Algumas pedagogias possuem um arsenal bastante
satisfatório para auxiliar aquelas que não se adaptaram em metodologias mais
rígidas. Quando respeitamos o processo da criança, suas limitações e também não
esquecendo de valorizar suas potencialidades, apesar dos diagnósticos e de suas
consequências, ajudamos a criança a aprender coisas novas, vencer barreiras, superar
limites, educando-as para a vida. Mas é importante que se diga que só isso não
basta. Outros profissionais, quando trabalham em conjunto, podem objetivar o
mesmo fim, auxiliando muito no sucesso pedagógico terapêutico dessa criança.
Quando uma criança assim entra na escola, toda
a comunidade escolar e principalmente seus colegas de sala de aula serão os
principais beneficiários e vou tentar explicar o porquê disso.

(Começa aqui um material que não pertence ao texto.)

(** The answer of the pool to an UPDATE of an intent: [None] when it goes
    through, else the error that the method returns with nothing written. *)
Context (pool : W -> JourneyMessageIntent -> option error).

Definition policy_store : PolicyStore W := {|
  IsSuppressed p c e := on_ext (IsSuppressed p c e);
  LatestConsent p i c t := on_ext (LatestConsent p i c t);
  SentCountSince p i s := on_ext (SentCountSince p i s)
|}.
Definition intent_store : IntentStore W := {|
  Store.ClaimJourneyMessageIntent w := on_db (JDB.ClaimJourneyMessageIntent w);
  Store.UpdateJourneyMessageIntent i := fun w => match pool w i with Some e => (Err e, w) | None => on_db (JDB.UpdateJourneyMessageIntent i) w end
|}.
Definition delivery_store : DeliveryStore W := {|
  GetTemplate p i := on_ext (GetTemplate p i);
  ListSendingIdentities p := on_ext (ListSendingIdentities p);
  GetSendingIdentity p i := on_ext (GetSendingIdentity p i);
  GetTenantFatigueQuotas p := on_ext (GetTenantFatigueQuotas p);
  GetTenantQuietHours p := on_ext (GetTenantQuietHours p);
  RetireDeviceToken t a k := on_ext (RetireDeviceToken t a k)
|}.
Definition lift_adapter (a : Adapter E) : Adapter W := fun m => on_ext (a m).
Definition delivery_env : DeliveryEnv W := {|
  time_Now w := time_Now w.2;
  Deliver.LoadLocation := LoadLocation;
  RenderWithContext p t v := on_ext (RenderWithContext p t v);
  RewriteLinks h i a t k b := on_ext (RewriteLinks h i a t k b);
  SignOpenToken := SignOpenToken;
  NewSESAdapter := lift_adapter NewSESAdapter;
  NewWebhookAdapter := lift_adapter NewWebhookAdapter;
  NewFakeAdapter := lift_adapter NewFakeAdapter
|}.
#[local] Existing Instances node_store policy_store intent_store delivery_store delivery_env.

O convívio com
crianças que necessitam de cuidados especiais (e aí se incluem muitas variações),
possibilita que aqueles que não tem o mesmo problema possam enxergar que alguém
muito próximo não teve a mesma sorte, desse modo, através de uma compaixão
ativa (realista e esperançosa) e não simplesmente passiva (piedosa e piegas),
esse colega e as outras pessoas que passarão a conviver com ela, possam
entende-la e ajudá-la a vencer seus desafios, mesmo com suas limitações, mas
preservando sua autonomia e torcendo por suas conquistas.
A normatização e o enquadramento a que somos
submetidos cada vez mais nos escraviza e nos tornam mais robotizados. Portanto,
em uma sociedade que os valores estéticos predominam, os feios, os esquisitos e
os diferentes sofrem discriminação. O que dizer então dos portadores de alguma
deficiência mais marcante; serão certamente ignorados ou ainda desprezados.
A princípio as crianças não tem preconceito,
às vezes curiosas se aproximam e tentam se relacionar, algumas vezes estranham
aqueles colegas diferentes, mas os adultos devem ajudar a que esse acolhimento
seja verdadeiro e humano. Se a criança discrimina e essa atitude não for
questionada irá entender que pessoas diferentes são inferiores e já passou da
hora de assumirmos uma posição de acolhimento com as diversidades.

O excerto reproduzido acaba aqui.